2. Tarafların iddia, savunma ve dayandıkları belgelere, uyuşmazlığın hukuki nitelendirilmesi ile uygulanması gereken hukuk kurallarına, dava şartlarına, yargılamaya hâkim olan ilkelere, ispat kurallarına ve temyiz olunan kararda belirtilen gerekçelere göre, davalı Hazine vekilinin temyiz itirazları yerinde değildir.

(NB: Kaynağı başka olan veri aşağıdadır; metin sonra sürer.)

(** X2: [validate_mobile_number] accepts exactly the strings that hold 8 to
    15 digits, whatever else they hold.  What it accepts is normalised to a
    non-null value; a string with more than 15 digits is rejected by it and
    still normalised, the upper bound being checked in one place only. *)
Theorem validate_mobile_number_against_normalize (s : string) :
  let n := len (keep is_digit s) in
  validate_mobile_number (PStr s) = ((8 <=? n) && (n <=? 15))%bool
  /\ (validate_mobile_number (PStr s) = true ->
      normalize_mobile_number (PStr s) = Some (keep digit_or_plus s))
  /\ (15 < n ->
      validate_mobile_number (PStr s) = false
      /\ normalize_mobile_number (PStr s) = Some (keep digit_or_plus s)).
Proof.
  intros n. rewrite validate_mobile_number_eq, normalize_mobile_number_eq.
  fold n. split; [reflexivity|]. split.
  - intros H. apply andb_prop in H. destruct H as [H _]. apply Z.leb_le in H.
    destruct (Z.ltb_spec n 8); [lia | reflexivity].
  - intros H. split.
    + apply andb_false_intro2. apply Z.leb_gt. exact H.
    + destruct (Z.ltb_spec n 8); [lia | reflexivity].
Qed.

Lemma validate_mobile_number_against_normalize_witness :
  validate_mobile_number (PStr "+91 98765 43210") = true
  /\ normalize_mobile_number (PStr "+91 98765 43210") = Some "+919876543210"
  /\ validate_mobile_number (PStr "1234567890123456") = false
  /\ normalize_mobile_number (PStr "1234567890123456") = Some "1234567890123456".
Proof.
  destruct (validate_mobile_number_against_normalize "+91 98765 43210")
    as (_ & A & _).
  destruct (validate_mobile_number_against_normalize "1234567890123456")
    as (_ & _ & B).
  split; [reflexivity|]. split; [apply A; reflexivity|].
  apply B. reflexivity.
Defined.

Lemma validate_datetime_default (s : string) :
  validate_datetime (PStr s) None = try_formats (strip s) default_formats.
Proof.
  unfold validate_datetime, truthy, str.
  destruct (String.eqb_spec s "") as [->|_]; reflexivity.
Qed.

Lemma validate_string_eq (s : string) (lo hi : Z) :
  1 <= lo ->
  validate_string (PStr s) lo hi
  = ((lo <=? len (strip s)) && (len (strip s) <=? hi))%bool.
Proof.
  intros H. unfold validate_string, truthy, str.
  destruct (String.eqb_spec s "") as [->|_]; [|reflexivity].
  change (len (strip "")) with 0. simpl.
  destruct (Z.leb_spec lo 0); [lia | reflexivity].
Qed.

(** X3: white space around the input changes no answer: each validator
    gives for a string what it gives for the stripped string
    ([validate_string] when at least one character is required). *)
Theorem validators_ignore_surrounding_space (s : string) (lo hi : Z) :
  1 <= lo ->
  normalize_mobile_number (PStr (strip s)) = normalize_mobile_number (PStr s)
  /\ validate_mobile_number (PStr (strip s)) = validate_mobile_number (PStr s)
  /\ validate_datetime (PStr (strip s)) None = validate_datetime (PStr s) None
  /\ validate_string (PStr (strip s)) lo hi = validate_string (PStr s) lo hi.
Proof.
  intros H. repeat split.
  - rewrite !normalize_mobile_number_eq.
    now rewrite (keep_strip _ digit_no_space), (keep_strip _ space_not_kept).
  - rewrite !validate_mobile_number_eq. now rewrite (keep_strip _ digit_no_space).
  - rewrite !validate_datetime_default. now rewrite strip_idem.
  - rewrite !validate_string_eq by exact H. now rewrite strip_idem.
Qed.

Lemma validators_ignore_surrounding_space_witness :
  normalize_mobile_number (PStr (strip "  98765 43210 "))
  = normalize_mobile_number (PStr "  98765 43210 ")
  /\ validate_mobile_number (PStr (strip "  98765 43210 "))
     = validate_mobile_number (PStr "  98765 43210 ")
  /\ validate_datetime (PStr (strip "  98765 43210 ")) None
     = validate_datetime (PStr "  98765 43210 ") None
  /\ validate_string (PStr (strip "  98765 43210 ")) 2 255
     = validate_string (PStr "  98765 43210 ") 2 255.
Proof.
  apply (validators_ignore_surrounding_space "  98765 43210 " 2 255). lia.
Defined.

End ValidatorExtras.

(** * The default formats of [validate_datetime] exclude each other *)

Module DatetimeExtras.
Import Py Datetime Validators.

(** A character that a directive or a run of white space can match. *)
Definition digit_or_space (a : ascii) : bool := (is_digit a || is_space a)%bool.

Fixpoint any (p : ascii -> bool) (s : string) : bool :=
  match s with
  | String a s' => (p a || any p s')%bool
  | EmptyString => false
  end.

Fixpoint every (p : ascii -> bool) (s : string) : bool :=
  match s with
  | String a s' => (p a && every p s')%bool
  | EmptyString => true
  end.

(** The text [m] is matched by the sequence of classes [alt]. *)
Fixpoint fits (alt : list cls) (m : string) : bool :=
  match alt, m with
  | [], EmptyString => true
  | c :: alt', String a m' => (c a && fits alt' m')%bool
  | _, _ => false
  end.

(** The format holds the literal [c], case apart. *)
Definition has_literal (c : ascii) (fmt : format) : bool :=
  existsb (fun d => match d with
                    | Lit c' => Ascii.eqb (lower c') (lower c)
                    | _ => false
                    end) fmt.

(** The first four characters are digits. *)
Definition starts_with_year (s : string) : bool :=
  match s with
  | String a (String b (String c (String d _))) =>
      (is_digit a && is_digit b && is_digit c && is_digit d)%bool
  | _ => false
  end.

(** What tells the five formats apart in a string they accept: a letter T,
    a colon, a slash, a year in front. *)
Definition signature (s : string) : bool * bool * bool * bool :=
  (any (nocase "T") s, any (nocase ":") s, any (nocase "/") s,
   starts_with_year s).

Definition signature_of (fmt : format) : bool * bool * bool * bool :=
  (has_literal "T" fmt, has_literal ":" fmt, has_literal "/" fmt,
   match fmt with DY :: _ => true | _ => false end).

Lemma append_nil_r (s : string) : (s ++ "")%string = s.
Proof. induction s as [|a s IH]; simpl; [reflexivity | now rewrite IH]. Qed.

Lemma append_assoc (s t u : string) :
  ((s ++ t) ++ u)%string = (s ++ t ++ u)%string.
Proof. induction s as [|a s IH]; simpl; [reflexivity | now rewrite IH]. Qed.

Lemma any_app (p : ascii -> bool) (s t : string) :
  any p (s ++ t) = (any p s || any p t)%bool.
Proof.
  induction s as [|a s IH]; simpl; [reflexivity|]. now rewrite IH, orb_assoc.
Qed.

Lemma any_none (p q : ascii -> bool) (s : string) :
  (forall a, q a = true -> p a = false) -> every q s = true -> any p s = false.
Proof.
  intros H. induction s as [|a s IH]; simpl; [reflexivity|].
  intros E. apply andb_prop in E. destruct E as [E1 E2].
  now rewrite (H a E1), IH.
Qed.

Lemma take_fits (alt : list cls) (s m r : string) :
  take alt s = Some (m, r) -> s = (m ++ r)%string /\ fits alt m = true.
Proof.
  revert s m r. induction alt as [|c alt IH]; simpl; intros s m r.
  - intros [= <- <-]. split; reflexivity.
  - destruct s as [|a s]; [discriminate|].
    destruct (c a) eqn:C; [|discriminate].
    destruct (take alt s) as [[m' r']|] eqn:T; [|discriminate].
    intros [= <- <-]. destruct (IH s m' r' T) as [-> F]. simpl.
    now rewrite C, F.
Qed.

Lemma blanks_in (s m r : string) :
  In (m, r) (blanks s) ->
  s = (m ++ r)%string /\ every is_space m = true /\ m <> EmptyString.
Proof.
  revert m r. induction s as [|a s IH]; simpl; intros m r; [tauto|].
  destruct (is_space a) eqn:Sp; [|intros []].
  intros H. apply in_app_or in H. destruct H as [H | [H | []]].
  - apply in_map_iff in H. destruct H as ([m' r'] & E & H). simpl in E.
    injection E as <- <-. destruct (IH m' r' H) as (-> & Ev & _).
    simpl. rewrite Sp, Ev. repeat split. discriminate.
  - injection H as <- <-. simpl. rewrite Sp. repeat split. discriminate.
Qed.

Lemma first_some_in {A B : Type} (f : A -> option B) (l : list A) (y : B) :
  first_some f l = Some y -> exists x, In x l /\ f x = Some y.
Proof.
  induction l as [|x l IH]; simpl; [discriminate|].
  destruct (f x) as [y'|] eqn:E.
  - intros [= <-]. exists x. auto.
  - intros H. destruct (IH H) as (x' & Hx & Hf). exists x'. auto.
Qed.

(** A directive for a number matches digits, and [%d] a space before one
    digit. *)
Definition numeric (d : directive) : bool :=
  match d with
  | Lit _ | Blank => false
  | _ => true
  end.

Lemma numeric_class (d : directive) (alt : list cls) (c : cls) (a : ascii) :
  numeric d = true -> In alt (alternatives d) -> In c alt ->
  c a = true -> digit_or_space a = true.
Proof.
  intros N Ha Hc.
  destruct d; try discriminate N; simpl in Ha;
    repeat (destruct Ha as [<- | Ha]; [|]); try contradiction;
    simpl in Hc; repeat (destruct Hc as [<- | Hc]; [|]); try contradiction;
    destruct a as [[] [] [] [] [] [] [] []]; vm_compute; congruence.
Qed.

Lemma fits_every (alt : list cls) (m : string) (q : ascii -> bool) :
  (forall c a, In c alt -> c a = true -> q a = true) ->
  fits alt m = true -> every q m = true.
Proof.
  revert m. induction alt as [|c alt IH]; intros [|a m] H; simpl;
    try discriminate; [reflexivity|].
  intros F. apply andb_prop in F. destruct F as [C F].
  rewrite (H c a (or_introl eq_refl) C). apply IH; [|exact F].
  intros c' a' Hc'. apply H. now right.
Qed.

(** The text one item of a format matches. *)
Definition piece (d : directive) (m : string) : Prop :=
  match d with
  | Blank => every is_space m = true /\ m <> EmptyString
  | Lit c => exists a, m = String a EmptyString /\ nocase c a = true
  | _ => exists alt, In alt (alternatives d) /\ fits alt m = true
  end.

Lemma candidates_piece (d : directive) (s m r : string) :
  In (m, r) (candidates d s) -> s = (m ++ r)%string /\ piece d m.
Proof.
  assert (G : In (m, r)
                 (flat_map (fun alt => match take alt s with
                                       | Some mr => [mr]
                                       | None => []
                                       end) (alternatives d)) ->
              s = (m ++ r)%string
              /\ exists alt, In alt (alternatives d) /\ fits alt m = true).
  { intros H. apply in_flat_map in H. destruct H as (alt & Ha & H).
    destruct (take alt s) as [[m' r']|] eqn:T; [|contradiction].
    destruct H as [E | []]. injection E as -> ->.
    destruct (take_fits alt s m r T) as [E F]. eauto. }
  destruct d; simpl; try exact G.
  - intros H. destruct (G H) as (E & alt & [<- | []] & F). split; [exact E|].
    destruct m as [|a [|b m]]; simpl in F; try discriminate;
      [|rewrite andb_false_r in F; discriminate].
    exists a. split; [reflexivity|]. now rewrite andb_true_r in F.
  - intros H. destruct (blanks_in s m r H) as (E & Ev & Ne). repeat split; auto.
Qed.

Lemma piece_chars (d : directive) (m : string) :
  piece d m ->
  match d with
  | Lit c => exists a, m = String a EmptyString /\ nocase c a = true
  | _ => every digit_or_space m = true
  end.
Proof.
  assert (Sp : forall s, every is_space s = true -> every digit_or_space s = true).
  { induction s as [|a s IH]; simpl; [reflexivity|]. intros E.
    apply andb_prop in E. destruct E as [E1 E2].
    unfold digit_or_space at 1. now rewrite E1, orb_true_r, IH. }
  destruct d; cbn [piece];
    try (intros (alt & Ha & F);
         apply (fits_every alt m digit_or_space); [|exact F];
         intros c a Hc Hca;
         refine (numeric_class _ alt c a _ Ha Hc Hca); reflexivity).
  - intros P. exact P.
  - intros [E _]. now apply Sp.
Qed.

(** The literals of a format are found in the text it matches, and no
    other character that is neither a digit nor white space. *)
Lemma re_match_literals (c : ascii) (fmt : format) (s : string) (fd : found)
      (rest : string) :
  (forall a, digit_or_space a = true -> nocase c a = false) ->
  re_match fmt s = Some (fd, rest) ->
  exists m, s = (m ++ rest)%string /\ any (nocase c) m = has_literal c fmt.
Proof.
  intros Sep. revert s fd rest.
  induction fmt as [|d fmt IH]; simpl; intros s fd rest.
  - intros [= <- <-]. exists EmptyString. split; reflexivity.
  - intros H. apply first_some_in in H. destruct H as ([m r] & Hc & H).
    simpl in H. destruct (re_match fmt r) as [[fd' rest']|] eqn:R; [|discriminate].
    injection H as <- <-. destruct (IH r fd' rest' R) as (m' & -> & A).
    destruct (candidates_piece d s m _ Hc) as [-> P].
    exists (m ++ m')%string. split; [now rewrite append_assoc|].
    rewrite any_app, A. f_equal. apply piece_chars in P.
    destruct d; try (apply (any_none _ digit_or_space); assumption).
    destruct P as (a & -> & N). simpl. rewrite orb_false_r.
    unfold nocase in *. apply Ascii.eqb_eq in N. rewrite <- N.
    apply Ascii.eqb_sym.
Qed.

Ne var ki; 6100 sayılı Hukuk Muhakemeleri Kanunu’nun 297 nci maddesi uyarınca hâkim doğru, infazı kabil ve infaz sırasında tereddüt oluşturmayacak şekilde bir karar vermek zorunda olup bu husus kamu düzeninden olduğu halde, İlk Derece Mahkemesince dava konusu taşınmazın tapu kaydı tümüyle iptal edildikten sonra taşınmazın ortasında bulunan nizalı bölümünün davacı adına tesciline karar verilmesi ancak birbiriyle bağlantısı kopan kalan taşınmaz bölümleriyle ilgili olarak ayrı ayrı tescil hükmü kurulmayıp, “kalan kısmın davalı uhdesinde bırakılmasına” denilmek suretiyle sicilinin açık bırakılması isabetsiz ise de, bu yanlışlıkların düzeltilmesi yeniden yargılama yapılmasını gerektirmediğinden hükmün düzeltilerek onanmasına karar vermek gerekmiştir.
VI. KARAR
Açıklanan nedenlerle;
1. Davalı Hazine vekilinin temyiz itirazlarının değinilen yönden kabulü ile İlk Derece Mahkemesi kararına karşı istinaf başvurusunun esastan reddine ilişkin Bölge Adliye Mahkemesi kararının ORTADAN KALDIRILMASINA,
2.İlk Derece Mahkemesi kararının hüküm fıkrasının (1) numaralı fıkrasının 2. bendinde yer alan “kalan kısmın davalı uhdesinde bırakılmasına” kelimelerinin hüküm yerinden çıkartılarak yerine, “taşınmazın kalan bölümlerinin aynı adanın son parsel numarası verilmek suretiyle ayrı ayrı davalı Hazine adına tesciline” kelimelerinin yazılmasına ve hükmün bu şekilde DÜZELTİLEREK ONANMASINA,
Dosyanın İlk Derece Mahkemesine, kararın bir örneğinin Bölge Adliye Mahkemesine gönderilmesine,
05.10.2023 tarihinde kesin olmak üzere oy birliğiyle karar verildi.